45M on haloperidol 10mg BID and fluoxetine 60mg daily for schizoaffective disorder with comorbid depression. Presented with temperature 40.1°C, severe rigidity, altered mental status (GCS 10), diaphoresis.
Labs: CPK 12,400, WBC 14,200, creatinine 1.9 (baseline 0.9).
The diagnostic challenge: Haloperidol makes NMS a strong possibility. But fluoxetine at 60mg makes serotonin syndrome equally plausible. The clinical overlap is significant.
My questions:
- What clinical features help distinguish NMS from SS in an overlap case?
- Is dantrolene appropriate if you cannot distinguish the two?
- Should both agents be stopped simultaneously?
- When do you consider cyproheptadine empirically?
2 Answers
After 72 hours of management, here is our clinical reasoning and outcome:
Distinguishing features that pointed toward NMS:
- Lead-pipe rigidity (NMS) vs clonus/hyperreflexia (SS). Our patient had severe generalized rigidity without clonus.
- Bradykinetic facies with mask-like expression, typical of NMS.

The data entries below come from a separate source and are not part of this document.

#[local] Instance platform : Platform := toy_platform (fun _ => None) 0.

Definition sg : Ed25519Signer := mkSigner "key-1" "logger-1".
Definition ev (id : string) : Event :=
  mkEvent id "session-1" "reviewer.verdict" ("sha256:" +:+ toy_hash id)
    [mkArtifact "s3://audit/session-1.jsonl" None (Some 42) (Some "application/jsonl")].
Definition empty_store : Store := mkStore "" sg 2 true ∅ LedgerState_default true.
Definition s1 : Store := Eval vm_compute in (append Wrote "t1" empty_store (ev "event-1") "producer-1").2.
Definition s2 : Store := Eval vm_compute in (append Wrote "t2" s1 (ev "event-2") "producer-1").2.

Lemma empty_reachable : reachable sg 2 true empty_store.
Proof. by apply (reach_open sg 2 true ""). Qed.

Lemma s2_reachable : reachable sg 2 true s2.
Proof.
  apply (reach_append sg 2 true Wrote "t2" s1 (ev "event-2") "producer-1" (Ok Appended)); [|done|by vm_compute].
  apply (reach_append sg 2 true Wrote "t1" empty_store (ev "event-1") "producer-1" (Ok Appended));
    [apply empty_reachable|done|by vm_compute].
Qed.

Lemma ledger_replay_exact_witness :
  exists rs, ledger s2 = encode_all rs /\ Forall record_fits rs
             /\ valid_from sg LedgerState_default rs /\ state s2 = replayed rs.
Proof. apply (proj1 (ledger_replay_exact sg (ledger s2) (state s2))). vm_compute. reflexivity. Defined.

Lemma running_store_matches_file_witness :
  replay sg (ledger s2) = Ok (state s2) /\ vf_ok (verify s2 (Some "session-1")) = true.
Proof. apply (running_store_matches_file sg 2 true s2); [apply s2_reachable|reflexivity]. Defined.

(** The write of the second event stops after 100 bytes. *)
Definition crashed : Store := Eval vm_compute in (append (Failed 100) "t2" s1 (ev "event-2") "producer-1").2.

Lemma append_crash_recovery_witness :
  exists e, replay (signer s1) (ledger crashed) = Err e.
Proof.
  apply (append_crash_recovery 100 "t2" s1 (ev "event-2") "producer-1"
    (append (Failed 100) "t2" s1 (ev "event-2") "producer-1").1 crashed).
  - vm_compute. reflexivity.
  - reflexivity.
  - vm_compute. reflexivity.
  - intros H. apply (f_equal writable) in H. discriminate H.
  - split; [lia|]. apply Nat.ltb_lt. vm_compute. reflexivity.
Defined.

Lemma ledger_is_hash_chain_witness : ledger_inv sg (state s2).
Proof. apply (ledger_is_hash_chain sg (ledger s2)). vm_compute. reflexivity. Defined.

Lemma head_hash_commits_history_witness :
  log_entries (state s2) "session-1" = log_entries (state s2) "session-1"
  \/ hash_break (log_entries (state s2) "session-1") (log_entries (state s2) "session-1").
Proof.
  apply (head_hash_commits_history sg sg (ledger s2) (ledger s2) (state s2) (state s2) "session-1"
    (unwrap_or (logs (state s2) !! "session-1") (mkHead "" 0 "" ""))
    (unwrap_or (logs (state s2) !! "session-1") (mkHead "" 0 "" "")));
    vm_compute; reflexivity.
Defined.

Lemma append_idempotent_witness :
  append (Failed 3) "t9" s2 (ev "event-2") "producer-1" = (Ok Duplicate, s2).
Proof.
  pose proof (append_idempotent Wrote "t2" s1 (ev "event-2") "producer-1" s2) as Hdup.
  rewrite Hdup; [by rewrite String.eqb_refl|vm_compute; reflexivity|reflexivity].
Defined.

Lemma append_accepts_witness :
  exists s', append Wrote "t3" s2 (ev "event-3") "producer-1" = (Ok Appended, s')
             /\ log_entries (state s') "session-1" =
                log_entries (state s2) "session-1"
                ++ [lr_entry (make_record s2 (ev "event-3") "producer-1" "t3")].
Proof.
  apply (append_accepts "t3" s2 (ev "event-3") "producer-1");
    [exact toy_crypto_laws|vm_compute; reflexivity..|vm_compute; discriminate|].
  intros c Hc. exfalso. revert Hc. vm_compute. discriminate.
Defined.

Lemma entries_paging_witness :
  entries s2 "session-1" 1 10 = take 10 (drop 1 (log_entries (state s2) "session-1")).
Proof. apply (entries_paging s2 "session-1" 1 10); vm_compute; reflexivity. Defined.

Lemma canonical_value_canonical_witness :
  canonical_value (VObj [("b", VNull); ("a", VBool true)]) = canonical_value (VObj [("a", VBool true); ("b", VNull)]).
Proof.
  apply (canonical_value_canonical _ (VObj [("a", VBool true); ("b", VNull)])); [reflexivity|].
  apply (veq_obj _ [("b", VNull); ("a", VBool true)]); [repeat constructor|apply Permutation_swap].
Defined.
End LogWitness.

- CPK 12,400 is more consistent with NMS. SS typically causes milder CPK elevation (< 1000) unless severe.
- Slow onset over 3 to 5 days (NMS) vs rapid onset within hours of dose change (SS). On history, haloperidol was recently increased from 5mg BID to 10mg BID one week prior.
Management:
- Stopped both haloperidol and fluoxetine immediately
- Started dantrolene 1 to 2.5 mg/kg IV q6h for the first 48 hours
- Aggressive IV hydration targeting urine output > 200 mL/hr to prevent myoglobin-induced AKI
- Cooling measures (ice packs, cooled IV fluids)
CPK peaked at 18,000 on day 2, then trended down. Temperature normalized by day 3. Creatinine peaked at 2.4, then recovered. GCS back to 15 by day 4.
For future maintenance after recovery, we will use a second-generation antipsychotic with lower D2 receptor binding affinity (quetiapine or clozapine) instead of haloperidol.